**Your instructions:**
Keep only the lines from the start of the data through the line containing "(** [float64(n)] *)", and output them exactly.

(Saved entries)
- - - - - - -

(* ===== verification/Float64.v ===== *)
(** * Go's [float64]

    The benchmark harness computes with 64-bit floating-point numbers.  They are
    the IEEE 754 numbers of the Standard Library's [SpecFloat] at 53 bits of
    precision, with the operations that the source uses.  The
    lemmas reduce the rounded product and quotient of integers to inequalities
    between integers ([mul_int_round], [div_int_round]), from which [Workload]
    shows where rounding makes no difference. *)

From S2P Require Import Prelude.
From Stdlib Require Import SpecFloat.
Local Open Scope Z_scope.

Abbreviation float64 := spec_float.

(** ** Operations *)
Definition fadd (x y : float64) : float64 := SFadd 53 1024 x y.
Definition fsub (x y : float64) : float64 := SFsub 53 1024 x y.
Definition fmul (x y : float64) : float64 := SFmul 53 1024 x y.
Definition fdiv (x y : float64) : float64 := SFdiv 53 1024 x y.
Definition flt (x y : float64) : bool := SFltb x y.
Definition fzero : float64 := S754_zero false.

(** [float64(n)] *)
Definition of_int (n : Z) : float64 := binary_normalize 53 1024 n 0 false.

(** The decimal literal [num/den], rounded once: [decimal 95 100] is [.95]. *)
Definition decimal (num den : Z) : float64 := fdiv (of_int num) (of_int den).

Definition dyadic_ceil (s : bool) (m : positive) (e : Z) : Z :=
  - ((- cond_Zopp s (Zpos m)) / 2 ^ (- e)).

(** [math.Ceil] *)
Definition Ceil (x : float64) : float64 :=
  match x with
  | S754_finite s m e => if 0 <=? e then x else binary_normalize 53 1024 (dyadic_ceil s m e) 0 s
  | _ => x
  end.

(** [int(x)] truncates; what it returns for a value out of range, an infinity or
    NaN is left to the implementation. *)
Class FloatToInt := out_of_range : float64 → Z.

Definition dyadic_trunc (s : bool) (m : positive) (e : Z) : Z :=
  cond_Zopp s (if 0 <=? e then Zpos m * 2 ^ e else Zpos m / 2 ^ (- e)).

Definition to_int `{FloatToInt} (x : float64) : Z :=
  match x with
  | S754_zero _ => 0
  | S754_finite s m e =>
      let z := dyadic_trunc s m e in if bool_decide (in_int64 z) then z else out_of_range x
  | _ => out_of_range x
  end.

(** ** Rounding *)

(** The record of a shifted mantissa with its round and sticky bits stands for the
    fraction [n / d]. *)
Definition cell (mrs : shr_record) (n d : Z) : Prop :=
  0 ≤ shr_m mrs ∧
  let f := n - shr_m mrs * d in
  match shr_r mrs, shr_s mrs with
  | false, false => f = 0
  | false, true => 0 < 2 * f < d
  | true, false => 2 * f = d
  | true, true => d < 2 * f < 2 * d
  end.

Lemma cell_shr_1 mrs n d : 0 < d → cell mrs n d → cell (shr_1 mrs) n (2 * d).
Proof.
  destruct mrs as [m r s]. unfold cell. simpl. intros Hd [Hm Hf].
  destruct m as [|[p|p|]|p]; destruct r, s; simpl in *; split; try lia.
Qed.

Lemma cell_iter p mrs n d : 0 < d → cell mrs n d → cell (iter_pos shr_1 p mrs) n (2 ^ Zpos p * d).
Proof.
  revert mrs d. induction p as [p IH|p IH|]; intros mrs d Hd Hc; simpl iter_pos.
  - replace (2 ^ Zpos p~1 * d) with (2 ^ Zpos p * (2 ^ Zpos p * (2 * d))).
    2:{ replace (Zpos p~1) with (Zpos p + Zpos p + 1) by lia. rewrite !Z.pow_add_r by lia. lia. }
    assert (0 < 2 ^ Zpos p) by (apply Z.pow_pos_nonneg; lia).
    apply IH; [nia|]. apply IH; [lia|]. by apply cell_shr_1.
  - replace (2 ^ Zpos p~0 * d) with (2 ^ Zpos p * (2 ^ Zpos p * d)).
    2:{ replace (Zpos p~0) with (Zpos p + Zpos p) by lia. rewrite !Z.pow_add_r by lia. lia. }
    assert (0 < 2 ^ Zpos p) by (apply Z.pow_pos_nonneg; lia).
    apply IH; [nia|]. by apply IH.
  - by apply cell_shr_1.
Qed.

(** [z] is the integer nearest to [n / d], or one of two. *)
Definition nearest (z n d : Z) : Prop := 2 * Z.abs (z * d - n) ≤ d.

Lemma nearest_cell mrs n d : 0 < d → cell mrs n d →
  nearest (round_nearest_even (shr_m mrs) (loc_of_shr_record mrs)) n d.
Proof.
  destruct mrs as [m r s]. unfold cell, nearest. simpl. intros Hd [Hm Hf].
  destruct r, s; simpl; [|destruct (Z.even m)|..]; lia.
Qed.

(** ** Digits *)
Lemma digits_bound p : 2 ^ (Zpos (digits2_pos p) - 1) ≤ Zpos p < 2 ^ Zpos (digits2_pos p).
Proof.
  induction p as [p IH|p IH|]; [..|done]; simpl digits2_pos; rewrite Pos2Z.inj_succ, Z.pow_succ_r by lia;
    replace (Z.succ (Zpos (digits2_pos p)) - 1) with (Z.succ (Zpos (digits2_pos p) - 1)) by lia;
    rewrite (Z.pow_succ_r _ (Zpos (digits2_pos p) - 1)) by lia; lia.
Qed.

Lemma digits_unique p k : 0 ≤ k → 2 ^ k ≤ Zpos p < 2 ^ (k + 1) → Zpos (digits2_pos p) = k + 1.
Proof.
  intros Hk Hp. pose proof (digits_bound p) as Hb. 
  destruct (Z.lt_trichotomy (Zpos (digits2_pos p)) (k + 1)) as [Hl|[He|Hg]]; [|done|]; exfalso.
  - pose proof (Z.pow_le_mono_r 2 (Zpos (digits2_pos p)) k ltac:(lia) ltac:(lia)). lia.
  - pose proof (Z.pow_le_mono_r 2 (k + 1) (Zpos (digits2_pos p) - 1) ltac:(lia) ltac:(lia)). lia.
Qed.

(** ** The rounding of a fraction *)
Lemma cell_bounds mrs n d : 0 < d → cell mrs n d → shr_m mrs * d ≤ n < (shr_m mrs + 1) * d.
Proof.
  destruct mrs as [m r s]. unfold cell. simpl. intros Hd [Hm Hf]. destruct r, s; lia.
Qed.

Lemma round_bounds m l : m ≤ round_nearest_even m l ≤ m + 1.
Proof. destruct l as [|[]]; simpl; try destruct (Z.even m); lia. Qed.

Lemma shr_spec mrs e k n d : 0 < d → 0 ≤ k → cell mrs n d →
  ∃ mrs', shr mrs e k = (mrs', e + k) ∧ cell mrs' n (2 ^ k * d).
Proof.
  intros Hd Hk Hc. destruct k as [|p|p]; [|exists (iter_pos shr_1 p mrs); split; [done|by apply cell_iter]|lia].
  exists mrs. rewrite Z.add_0_r. split; [done|]. by replace (2 ^ 0 * d) with d by lia.
Qed.
(** A literal by its parts: the digits before and after the point, the exponent. *)
Lemma ParseFloat_parts (neg : bool) i f ex e : int_ok i → forallb is_digit f = true →
  ex = [] ∧ e = 0 ∨ ex = exp_part e →
  ParseFloat ((if neg then §"-" else []) ++ i ++ frac_part f ++ ex) =
    let x := decimal_value neg (digits_val (i ++ f)) (e - Z.of_nat (length f)) in
    if is_finite x then Some x else None.
Proof.
  intros Hi Hf He. unfold ParseFloat.
  assert (Hih : ∃ c d, i = c :: d ∧ forallb is_digit i = true).
  { destruct Hi as [->|(c & d & -> & _ & ?)]; eauto 10. }
  assert (Ha : after "-" ((if neg then §"-" else []) ++ i ++ frac_part f ++ ex) =
               if neg then Some (i ++ frac_part f ++ ex) else None).
  { destruct neg; [done|]. destruct Hih as (c & d & -> & Hd). simpl in Hd. apply andb_true_iff in Hd as [Hc _].
    cbn. rewrite bool_decide_false; [done|]. by intros ->. }
  assert (Hex : starts_digit ex = false ∧ after "." ex = None ∧ exponent ex = Some e).
  { destruct He as [[-> ->]| ->]; [done|]. split_and!; [done|done|]. unfold exp_part, exponent. simpl.
    destruct (Z.ltb_spec e 0); simpl; rewrite parse_udec_udec by lia; simpl; [by rewrite Z.opp_involutive|done]. }
  destruct Hex as (Hx1 & Hx2 & Hx3).
  assert (Hfr : match after "." (frac_part f ++ ex) with Some r => take_digits r | None => ([], frac_part f ++ ex) end = (f, ex)
                ∧ starts_digit (frac_part f ++ ex) = false).
  { destruct f as [|c f]; simpl; [by rewrite Hx2|]. split; [|done]. by apply (take_digits_app (c :: f)). }
  destruct Hfr as [Hf1 Hf2]. rewrite Ha. destruct neg; cbn [app].
  all: destruct Hih as (c & d & _ & Hd); rewrite take_digits_app by done; rewrite Hf1, Hx3; reflexivity.
Qed.

Lemma num_ok_frac (neg : bool) i f ex e : int_ok i → forallb is_digit f = true → ex = [] ∨ ex = exp_part e →
  num_ok ((if neg then §"-" else []) ++ i ++ frac_part f ++ ex).
Proof.
  intros Hi Hf He. apply num_ok_parts; [done| |].
  - destruct f as [|c f]; [by left|right]. exists (c :: f). split; [done|]. by split.
  - destruct He as [->| ->]; [by left|right]. unfold exp_part. destruct (Z.ltb_spec e 0).
    + exists "-"%char, (udec (- e)). destruct (udec_spec (- e)) as (? & ? & _); [lia|]. split_and!; [done|set_solver|by split].
    + exists "+"%char, (udec e). destruct (udec_spec e) as (? & ? & _); [lia|]. split_and!; [done|set_solver|by split].
Qed.

(** ** Layouts *)
Lemma forallb_take_drop n (d : gostring) : forallb is_digit d = true →
  forallb is_digit (take n d) = true ∧ forallb is_digit (drop n d) = true.
Proof. intros Hd. rewrite <- (take_drop n d), forallb_app in Hd. by apply andb_true_iff. Qed.

(** The digits of a positive number start with one that is not zero. *)
Lemma udec_head v : 0 < v → ∃ c d, udec v = c :: d ∧ c ≠ "0"%char.
Proof.
  intros Hv. destruct (udec_int_ok v ltac:(lia)) as [Hz|(c & d & -> & Hc & _)]; [|eauto].
  destruct (udec_spec v ltac:(lia)) as (_ & _ & Hval). rewrite Hz in Hval. vm_compute in Hval. lia.
Qed.

Lemma int_ok_take v n : 0 < v → (0 < n)%nat → int_ok (take n (udec v)).
Proof.
  intros Hv Hn. destruct (udec_spec v ltac:(lia)) as (_ & Hall & _). destruct (udec_head v Hv) as (c & d & E & Hc).
  right. exists c, (take (n - 1) d). rewrite E. destruct n as [|n]; [lia|]. simpl. rewrite Nat.sub_0_r. split_and!; [done|done|].
  rewrite E in Hall. simpl in Hall. apply andb_true_iff in Hall as [-> Hd]. by apply forallb_take_drop.
Qed.

Lemma decimal_value_shift s v t : 0 ≤ t → decimal_value s (v * 10 ^ t) 0 = decimal_value s v t.
Proof.
  intros Ht. unfold decimal_value. rewrite (proj2 (Z.leb_le 0 t)) by done. pose proof (pow10_pos t Ht).
  destruct v as [|p|p]; [done| |].
  - destruct (Zpos p * 10 ^ t) as [|q|q] eqn:E; [lia| |lia]. f_equal. unfold pow10. change (Z.to_pos (10 ^ 0)) with 1%positive.
    rewrite Pos.mul_1_r. apply Pos2Z.inj. rewrite <- E, Pos2Z.inj_mul, Z2Pos.id by done. done.
  - destruct (Zneg p * 10 ^ t) as [|q|q] eqn:E; [done|lia|done].
Qed.

(** How a layout is read. *)
Definition layout_ok (neg : bool) (v t : Z) (text : gostring) : Prop :=
  num_ok ((if neg then §"-" else []) ++ text) ∧
  ParseFloat ((if neg then §"-" else []) ++ text) =
    let x := decimal_value neg v t in if is_finite x then Some x else None.

Lemma fmtF_ok neg v t : 0 < v → layout_ok neg v t (fmtF v t).
Proof.
  intros Hv. destruct (udec_spec v ltac:(lia)) as (_ & Hall & Hval). destruct (zeros_digits t) as [Hz Hz0].
  unfold fmtF, layout_ok. set (d := udec v) in *. destruct (Z.leb_spec 0 t) as [Ht|Ht]; [|destruct (Z.ltb_spec 0 (Z.of_nat (length d) + t))].
  - assert (Hi : int_ok (d ++ zeros t)).
    { destruct (udec_head v Hv) as (c & d' & E & Hc). fold d in E. right. exists c, (d' ++ zeros t). rewrite E. split_and!; [done|done|].
      rewrite <- E, forallb_app, Hall. done. }
    pose proof (num_ok_frac neg (d ++ zeros t) [] [] 0 Hi eq_refl (or_introl eq_refl)) as Hn.
    pose proof (ParseFloat_parts neg (d ++ zeros t) [] [] 0 Hi eq_refl (or_introl (conj eq_refl eq_refl))) as Hp.
    cbn [frac_part app] in Hn, Hp. rewrite !app_nil_r in Hn, Hp. split; [done|]. rewrite Hp. cbv zeta. cbn [length Z.of_nat].
    rewrite digits_val_app, Hval, Hz0, zeros_length, Z.add_0_r, Z.sub_0_r, decimal_value_shift by done. done.
  - set (k := Z.to_nat (Z.of_nat (length d) + t)). assert (Hi : int_ok (take k d)) by (apply int_ok_take; lia).
    destruct (forallb_take_drop k d Hall) as [_ Hf].
    pose proof (num_ok_frac neg (take k d) (drop k d) [] 0 Hi Hf (or_introl eq_refl)) as Hn.
    pose proof (ParseFloat_parts neg (take k d) (drop k d) [] 0 Hi Hf (or_introl (conj eq_refl eq_refl))) as Hp.
    rewrite !app_nil_r in Hn, Hp. split; [done|]. rewrite Hp, take_drop, Hval, length_drop.
    by replace (0 - Z.of_nat (length d - k)) with t by lia.
  - set (z := zeros (- (Z.of_nat (length d) + t))). destruct (zeros_digits (- (Z.of_nat (length d) + t))) as [Hzd Hzv]. fold z in Hzd, Hzv.
    assert (Hi : int_ok §"0") by by left. assert (Hf : forallb is_digit (z ++ d) = true) by (by rewrite forallb_app, Hzd, Hall).
    pose proof (num_ok_frac neg §"0" (z ++ d) [] 0 Hi Hf (or_introl eq_refl)) as Hn.
    pose proof (ParseFloat_parts neg §"0" (z ++ d) [] 0 Hi Hf (or_introl (conj eq_refl eq_refl))) as Hp.
    rewrite !app_nil_r in Hn, Hp. split; [done|]. rewrite Hp, !digits_val_app, Hval, Hzv, length_app.
    assert (Hl : Z.of_nat (length z) = - (Z.of_nat (length d) + t)) by (apply zeros_length; lia).
    replace (0 - Z.of_nat (length z + length d)) with t by lia.
    change (digits_val §"0") with 0. by replace (0 * _ + (0 * _ + v)) with v by ring.
Qed.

- - - - - - -

**The answer:**
(* ===== verification/Float64.v ===== *)
(** * Go's [float64]

    The benchmark harness computes with 64-bit floating-point numbers.  They are
    the IEEE 754 numbers of the Standard Library's [SpecFloat] at 53 bits of
    precision, with the operations that the source uses.  The
    lemmas reduce the rounded product and quotient of integers to inequalities
    between integers ([mul_int_round], [div_int_round]), from which [Workload]
    shows where rounding makes no difference. *)

From S2P Require Import Prelude.
From Stdlib Require Import SpecFloat.
Local Open Scope Z_scope.

Abbreviation float64 := spec_float.

(** ** Operations *)
Definition fadd (x y : float64) : float64 := SFadd 53 1024 x y.
Definition fsub (x y : float64) : float64 := SFsub 53 1024 x y.
Definition fmul (x y : float64) : float64 := SFmul 53 1024 x y.
Definition fdiv (x y : float64) : float64 := SFdiv 53 1024 x y.
Definition flt (x y : float64) : bool := SFltb x y.
Definition fzero : float64 := S754_zero false.

(** [float64(n)] *)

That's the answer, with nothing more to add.